Local planning authorities are required to determine planning applications in accordance with their development plans. For planning applications involving the development of sports and recreation grounds, local authorities should take into account the longer-term needs of the wider community and consider whether there is, or is likely to be, a deficiency.

If the application is likely to result in a local deficiency in the supply of sports and recreation grounds, there should be a presumption in favour of rejecting it. If there is doubt about whether there is a deficiency or whether the application is likely to result in a deficiency—in other words, where a local planning authority and the English Sport Council disagree—the application should be referred to the Secretary of State, who will decide whether to leave the application for the local authority to determine, or determine it himself.

Once developed, sports and recreation grounds are gone for ever. Therefore, stringent scrutiny of proposals to build on them is vital. That is what we are providing and, in so doing, we are delivering our manifesto pledge.

My hon. Friend raised four specific questions. The first was control of demolition, on which there has been an interesting case in recent months involving the Thames Ditton lawn tennis club, where similar issues to those that my hon. Friend has highlighted were raised. We have been considering carefully the implications of the judgment in that case and whether further action is required by the Government.

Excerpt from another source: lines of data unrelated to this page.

(** * Auto-CRM: robot telemetry simulator, alert evaluator and broadcast hub

    A shallow embedding of the telemetry core of the backend:

    - [backend/simulator/robot_simulator.py]  (class [RobotSimulator])
    - [backend/app.py]                        ([check_alerts],
      [telemetry_generator], [create_app], [run_app])
    - [backend/websocket/socket_handler.py]   (the Socket.IO handlers and
      the [broadcast_*] functions)
    - [backend/services/telemetry_service.py] ([TelemetryService])
    - [backend/models/telemetry.py]           (the rows and [to_dict])

    Conventions of the embedding.
    - Python [float]s are modelled by exact rationals ([Q]); Python [int]s
      by [Z]; [str] by [string]; a [dict] with string keys by
      [gmap string value].
    - The hidden state of the [random] module is a tape of raw integers
      with a cursor; every library call consumes one cell and reduces it to
      the range of the call, so that every value of the range can be drawn
      and no other.
    - The wall clock read by [datetime.utcnow().isoformat()] is an
      argument [now] of the function that reads it; every such string is
      accepted by [datetime.fromisoformat].
    - Exceptions are results: code that may raise returns [Ok] or [Raise],
      and keeps the changes it made before it raised.
    - The database is its two tables and an oracle that says which commits
      it refuses; the Socket.IO server is its clients, its rooms and the
      list of what it emitted to whom.
    - Threads are an interleaving of the statements of
      [generate_telemetry] on the one shared simulator. *)

From Stdlib Require Import ZArith QArith Qround Lqa Lia String List Bool.
From stdpp Require Import gmap strings list fin_maps.

Local Open Scope string_scope.
Local Open Scope list_scope.
Local Open Scope Z_scope.

(** ** Python values *)

(** The values that occur in the dictionaries of the modelled code.
    [VFmt pre v post] is the f-string [f"{pre}{v}{post}"] kept unrendered:
    how Python prints a float is outside the model. *)
Inductive value : Type :=
  | VNone
  | VBool (b : bool)
  | VInt (z : Z)
  | VFloat (q : Q)
  | VStr (s : string)
  | VFmt (pre : string) (v : value) (post : string).

Abbreviation dict := (gmap string value).

(** Numeric view of a value ([bool] is a subclass of [int]); [None] where
    an ordering comparison with a number raises [TypeError]. *)
Definition as_number (v : value) : option Q :=
  match v with
  | VBool b => Some (if b then 1%Q else 0%Q)
  | VInt z => Some (inject_Z z)
  | VFloat q => Some q
  | _ => None
  end.
(** ** checkAccountStatus *)

(** C9: [checkAccountStatus] fails open.  It makes one query and always
    returns.  When the query rejects, reports an error or finds no row,
    the answer is [{status: null, canLogin: true}].  When a row is found
    whose lowercased status is 'active', the answer is canLogin true with
    that status.  canLogin is false only when a row is found whose
    lowercased status is not 'active', and then a message greeting the
    user is set. *)
Theorem checkAccountStatus_fails_open
    W (handle : forall X, Call X -> W -> outcome X * W) toLowerCase email (w : W) :
  let res := result_of handle (checkAccountStatus toLowerCase email) w in
  let tr := trace_of handle (checkAccountStatus toLowerCase email) w in
  exists o r,
    tr = [Called (users_status_by_email (toLowerCase email)) o]
    /\ res = Returned r
    /\ (status_query_failed o -> r = proceed)
    /\ (forall row,
          o = Resolved (PostgrestResponse.mk (Some row) None) ->
          (option_map toLowerCase (StatusRow.status row) = Some (js "active") ->
           r = AccountStatus.mk (Value (js "active")) true None
                 (StatusRow.first_name row))
          /\ (option_map toLowerCase (StatusRow.status row) <> Some (js "active") ->
              AccountStatus.canLogin r = false
              /\ exists tail,
                   AccountStatus.message r
                   = Some (greeting (StatusRow.first_name row) ++ tail)))
    /\ (AccountStatus.canLogin r = false ->
        exists row,
          o = Resolved (PostgrestResponse.mk (Some row) None)
          /\ option_map toLowerCase (StatusRow.status row) <> Some (js "active")).
Proof.
  cbv zeta.
  apply (every_run_sound handle (checkAccountStatus toLowerCase email)
           (fun res tr _ =>
  exists o r,
    tr = [Called (users_status_by_email (toLowerCase email)) o]
    /\ res = Returned r
    /\ (status_query_failed o -> r = proceed)
    /\ (forall row,
          o = Resolved (PostgrestResponse.mk (Some row) None) ->
          (option_map toLowerCase (StatusRow.status row) = Some (js "active") ->
           r = AccountStatus.mk (Value (js "active")) true None
                 (StatusRow.first_name row))
          /\ (option_map toLowerCase (StatusRow.status row) <> Some (js "active") ->
              AccountStatus.canLogin r = false
              /\ exists tail,
                   AccountStatus.message r
                   = Some (greeting (StatusRow.first_name row) ++ tail)))
    /\ (AccountStatus.canLogin r = false ->
        exists row,
          o = Resolved (PostgrestResponse.mk (Some row) None)
          /\ option_map toLowerCase (StatusRow.status row) <> Some (js "active")))).
  unfold checkAccountStatus.
  assert (Hactive : forall o : option jsstring,
             o = Some (js "active") -> opt_is o (js "active") = false -> False).
  { intros o -> H. simpl in H. rewrite jsstring_eqb_refl in H. discriminate. }
  intros [[[row|] [err|]]|ex]; simpl.
  - (* a row and an error *)
    do 2 eexists. do 2 (split; [reflexivity|]).
    split; [reflexivity|]. split; [|discriminate].
    intros row' H. discriminate H.
  - (* a row and no error *)
    destruct (opt_is (option_map toLowerCase (StatusRow.status row)) (js "active"))
      eqn:E; simpl; do 2 eexists; do 2 (split; [reflexivity|]).
    + apply opt_is_true in E. split; [|split].
      * intros [H|H]; [contradiction H; reflexivity | discriminate H].
      * intros row' H. inversion H; subst row'.
        split; [intros _; rewrite E; reflexivity | intros H'; contradiction].
      * discriminate.
    + split; [|split].
      * intros [H|H]; [contradiction H; reflexivity | discriminate H].
      * intros row' H. inversion H; subst row'. split.
        -- intros H'. exfalso. exact (Hactive _ H' E).
        -- intros _. split; [reflexivity|]. simpl.
           repeat match goal with
                  | |- context [if ?c then _ else _] => destruct c
                  end; eexists; reflexivity.
      * intros _. exists row. split; [reflexivity|].
        intros H'. exact (Hactive _ H' E).
  - (* an error and no row *)
    do 2 eexists. do 2 (split; [reflexivity|]).
    split; [reflexivity|]. split; [|discriminate].
    intros row' H. discriminate H.
  - (* neither *)
    do 2 eexists. do 2 (split; [reflexivity|]).
    split; [reflexivity|]. split; [|discriminate].
    intros row' H. discriminate H.
  - (* the query rejected *)
    do 2 eexists. do 2 (split; [reflexivity|]).
    split; [reflexivity|]. split; [|discriminate].
    intros row' H. discriminate H.
Qed.

Lemma checkAccountStatus_fails_open_witness :
  result_of offline (checkAccountStatus ascii_toLowerCase
                       (js "Bob@Example.com")) tt
  = Returned proceed.
Proof.
  pose proof (checkAccountStatus_fails_open offline ascii_toLowerCase
                (js "Bob@Example.com") tt) as H.
  cbv zeta in H. destruct H as [o [r [Htr [Hres [Hfail _]]]]].
  rewrite Hres. f_equal. apply Hfail.
  apply (f_equal (first_answer status_answer)) in Htr. simpl in Htr.
  injection Htr as <-. exact I.
Defined.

My hon. Friend's second point was about the maintenance of properties. It is essentially for the owners to ensure that properties are maintained, but, where there is a serious threat to public health as a result of deterioration, local authority environmental health departments do have powers to take action.

On the third point that my hon. Friend raised, leaseholders' rights are an issue with which I am familiar, having already dealt with a debate on the subject this morning. Different rules apply in respect of residential, as against commercial, leaseholds. The Government's commitments to leasehold reform are explicitly in respect of residential leases. My hon. Friend has, however, raised the precarious position of sporting clubs with a leasehold interest and highlighted their vulnerability. That certainly deserves further consideration.

Finally, on my hon. Friend's concern about compulsory purchase powers, he will be aware that the Government have been considering both the current working of compulsory purchase procedures and the blight on properties that may arise from the use of such powers or from other factors. I cannot give him any commitments this morning, but I assure him that the whole issue of the use of compulsory purchase powers is under careful consideration by my hon. Friend the Minister for the Regions, Regeneration and Planning.

Mr. Pearson

Will my hon. Friend specifically say something about what I call scorched-earth tactics—a deliberate tactic by owners and developers systematically to dilapidate their properties in the hope and expectation that, eventually, they will get planning permission?

Mr. Raynsford

My hon. Friend raised that matter in his speech, and I hoped that I had conveyed the fact that the existing planning powers available to local authorities, if properly applied, provide a safeguard, in that there should be no presumption by a developer that he or she will secure planning consent simply by allowing a site to fall into disrepair.

If a site is necessary for the provision of local recreation space and open space for the community, that is a legitimate community need which the local authority can and should properly take into account in considering any application submitted by a developer for a change of use.

My hon. Friend the Member for Hove (Mr. Caplin) asked about the interests of sports clubs. Of course, he will understand that the Government have to give equal treatment to all applicants for development, whether they be sports clubs or not, but I assure him that the Government are very conscious of the needs of sports clubs and the need for sports provision, and we are keen to ensure that we develop the appropriate facilities.